**Assignment**. Beneath this task are records; count the lines among them that contain the word "array" and answer with the number only.

**The data**.
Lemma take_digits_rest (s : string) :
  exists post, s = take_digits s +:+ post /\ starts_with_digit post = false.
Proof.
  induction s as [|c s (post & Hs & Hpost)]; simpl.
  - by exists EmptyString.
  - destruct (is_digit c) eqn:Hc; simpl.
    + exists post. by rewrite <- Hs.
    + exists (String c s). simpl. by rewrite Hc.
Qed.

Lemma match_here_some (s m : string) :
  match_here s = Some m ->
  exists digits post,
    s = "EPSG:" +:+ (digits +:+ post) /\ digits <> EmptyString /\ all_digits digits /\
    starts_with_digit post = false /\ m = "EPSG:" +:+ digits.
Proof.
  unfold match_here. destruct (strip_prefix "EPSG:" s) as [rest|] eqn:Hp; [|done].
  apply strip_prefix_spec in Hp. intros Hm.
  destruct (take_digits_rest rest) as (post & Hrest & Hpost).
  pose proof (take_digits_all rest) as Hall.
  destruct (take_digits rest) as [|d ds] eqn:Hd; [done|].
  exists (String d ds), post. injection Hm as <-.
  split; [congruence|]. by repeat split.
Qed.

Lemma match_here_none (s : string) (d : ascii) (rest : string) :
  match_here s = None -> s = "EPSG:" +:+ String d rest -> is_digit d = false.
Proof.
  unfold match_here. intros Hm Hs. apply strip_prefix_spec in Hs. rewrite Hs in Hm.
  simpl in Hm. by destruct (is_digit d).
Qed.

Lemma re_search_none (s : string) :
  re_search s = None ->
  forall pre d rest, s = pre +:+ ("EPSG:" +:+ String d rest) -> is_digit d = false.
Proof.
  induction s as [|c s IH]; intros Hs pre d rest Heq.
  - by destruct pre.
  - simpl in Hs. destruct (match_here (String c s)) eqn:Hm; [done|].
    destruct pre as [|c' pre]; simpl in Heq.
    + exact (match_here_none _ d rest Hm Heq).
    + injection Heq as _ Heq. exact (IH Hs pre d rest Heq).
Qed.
--
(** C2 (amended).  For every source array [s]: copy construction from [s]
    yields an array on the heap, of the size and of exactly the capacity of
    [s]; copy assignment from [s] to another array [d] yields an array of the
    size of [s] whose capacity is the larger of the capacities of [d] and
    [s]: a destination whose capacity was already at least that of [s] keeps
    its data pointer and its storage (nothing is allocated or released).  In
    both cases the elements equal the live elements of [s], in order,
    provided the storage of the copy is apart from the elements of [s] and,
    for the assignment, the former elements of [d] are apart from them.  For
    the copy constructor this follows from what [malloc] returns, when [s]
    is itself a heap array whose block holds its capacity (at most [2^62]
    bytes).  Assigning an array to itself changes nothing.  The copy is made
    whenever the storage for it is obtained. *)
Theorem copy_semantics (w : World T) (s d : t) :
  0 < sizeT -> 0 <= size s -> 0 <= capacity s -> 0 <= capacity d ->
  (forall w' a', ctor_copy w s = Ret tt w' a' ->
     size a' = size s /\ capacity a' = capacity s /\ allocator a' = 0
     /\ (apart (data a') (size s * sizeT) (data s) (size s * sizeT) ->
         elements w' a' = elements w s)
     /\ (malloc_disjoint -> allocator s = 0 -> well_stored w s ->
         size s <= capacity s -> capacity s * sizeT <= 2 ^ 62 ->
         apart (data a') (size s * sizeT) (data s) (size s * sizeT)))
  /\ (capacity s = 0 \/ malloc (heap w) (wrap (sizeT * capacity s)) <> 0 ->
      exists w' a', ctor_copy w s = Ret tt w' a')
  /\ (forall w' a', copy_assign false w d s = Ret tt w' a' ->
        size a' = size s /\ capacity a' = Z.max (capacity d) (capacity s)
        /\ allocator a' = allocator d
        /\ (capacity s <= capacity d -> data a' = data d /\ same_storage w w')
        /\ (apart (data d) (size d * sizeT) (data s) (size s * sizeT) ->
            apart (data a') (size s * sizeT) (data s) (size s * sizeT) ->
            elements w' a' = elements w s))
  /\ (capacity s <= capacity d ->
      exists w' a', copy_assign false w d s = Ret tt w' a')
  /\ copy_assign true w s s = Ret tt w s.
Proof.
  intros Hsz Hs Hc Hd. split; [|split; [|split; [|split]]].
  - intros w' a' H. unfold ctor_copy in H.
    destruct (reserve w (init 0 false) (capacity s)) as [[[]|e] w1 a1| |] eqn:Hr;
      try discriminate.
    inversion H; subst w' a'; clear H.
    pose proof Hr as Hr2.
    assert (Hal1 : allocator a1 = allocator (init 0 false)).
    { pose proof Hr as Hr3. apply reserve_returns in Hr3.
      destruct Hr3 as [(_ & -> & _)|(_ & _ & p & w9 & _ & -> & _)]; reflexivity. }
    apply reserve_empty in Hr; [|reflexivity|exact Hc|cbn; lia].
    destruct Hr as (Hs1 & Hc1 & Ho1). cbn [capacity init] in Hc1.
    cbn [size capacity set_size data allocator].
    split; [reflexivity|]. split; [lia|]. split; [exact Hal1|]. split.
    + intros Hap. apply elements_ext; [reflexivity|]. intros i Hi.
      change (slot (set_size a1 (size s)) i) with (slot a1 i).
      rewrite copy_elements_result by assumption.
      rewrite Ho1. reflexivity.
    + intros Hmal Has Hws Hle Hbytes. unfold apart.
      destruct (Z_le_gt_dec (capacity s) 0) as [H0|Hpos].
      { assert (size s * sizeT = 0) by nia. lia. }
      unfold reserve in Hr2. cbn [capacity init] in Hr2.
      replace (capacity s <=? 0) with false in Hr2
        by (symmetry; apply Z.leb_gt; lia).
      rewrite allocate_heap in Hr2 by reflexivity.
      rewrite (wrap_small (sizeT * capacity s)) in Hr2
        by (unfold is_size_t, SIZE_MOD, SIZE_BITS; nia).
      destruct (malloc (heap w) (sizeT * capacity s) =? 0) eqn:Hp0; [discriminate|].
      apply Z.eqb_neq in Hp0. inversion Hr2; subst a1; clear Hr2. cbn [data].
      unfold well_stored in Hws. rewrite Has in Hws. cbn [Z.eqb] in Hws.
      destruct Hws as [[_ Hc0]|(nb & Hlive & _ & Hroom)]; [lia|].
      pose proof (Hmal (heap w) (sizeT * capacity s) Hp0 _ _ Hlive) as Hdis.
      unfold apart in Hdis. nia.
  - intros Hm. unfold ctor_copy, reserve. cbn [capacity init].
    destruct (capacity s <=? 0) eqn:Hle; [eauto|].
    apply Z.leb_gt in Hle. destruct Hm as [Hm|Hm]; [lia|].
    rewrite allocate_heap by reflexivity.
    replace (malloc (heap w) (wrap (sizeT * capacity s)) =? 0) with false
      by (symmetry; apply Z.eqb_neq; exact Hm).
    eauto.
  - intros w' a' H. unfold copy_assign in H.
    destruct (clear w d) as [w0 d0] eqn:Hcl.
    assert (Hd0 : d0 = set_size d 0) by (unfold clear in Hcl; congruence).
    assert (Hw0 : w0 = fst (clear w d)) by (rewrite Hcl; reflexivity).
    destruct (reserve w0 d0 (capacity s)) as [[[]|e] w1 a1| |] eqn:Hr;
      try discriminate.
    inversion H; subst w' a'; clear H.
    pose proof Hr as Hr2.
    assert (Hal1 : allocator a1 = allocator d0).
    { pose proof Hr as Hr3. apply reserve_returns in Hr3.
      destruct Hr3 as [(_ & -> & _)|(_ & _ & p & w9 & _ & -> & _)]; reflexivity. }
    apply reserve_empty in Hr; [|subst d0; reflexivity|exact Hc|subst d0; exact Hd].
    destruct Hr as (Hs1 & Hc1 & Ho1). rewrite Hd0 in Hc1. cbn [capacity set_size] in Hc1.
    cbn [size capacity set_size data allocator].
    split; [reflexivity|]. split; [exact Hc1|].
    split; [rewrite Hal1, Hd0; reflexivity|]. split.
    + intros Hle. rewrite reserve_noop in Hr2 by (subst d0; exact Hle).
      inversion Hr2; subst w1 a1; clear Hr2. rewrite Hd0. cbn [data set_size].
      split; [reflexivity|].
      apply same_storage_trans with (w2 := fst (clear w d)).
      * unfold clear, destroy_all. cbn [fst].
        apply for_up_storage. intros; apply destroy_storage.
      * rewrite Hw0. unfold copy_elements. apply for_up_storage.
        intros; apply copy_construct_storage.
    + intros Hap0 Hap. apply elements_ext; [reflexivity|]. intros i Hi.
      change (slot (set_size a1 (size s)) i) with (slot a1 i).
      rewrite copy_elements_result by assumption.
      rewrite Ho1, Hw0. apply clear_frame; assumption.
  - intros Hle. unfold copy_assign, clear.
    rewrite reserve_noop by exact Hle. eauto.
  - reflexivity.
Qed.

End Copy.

**Solved exercise**. 5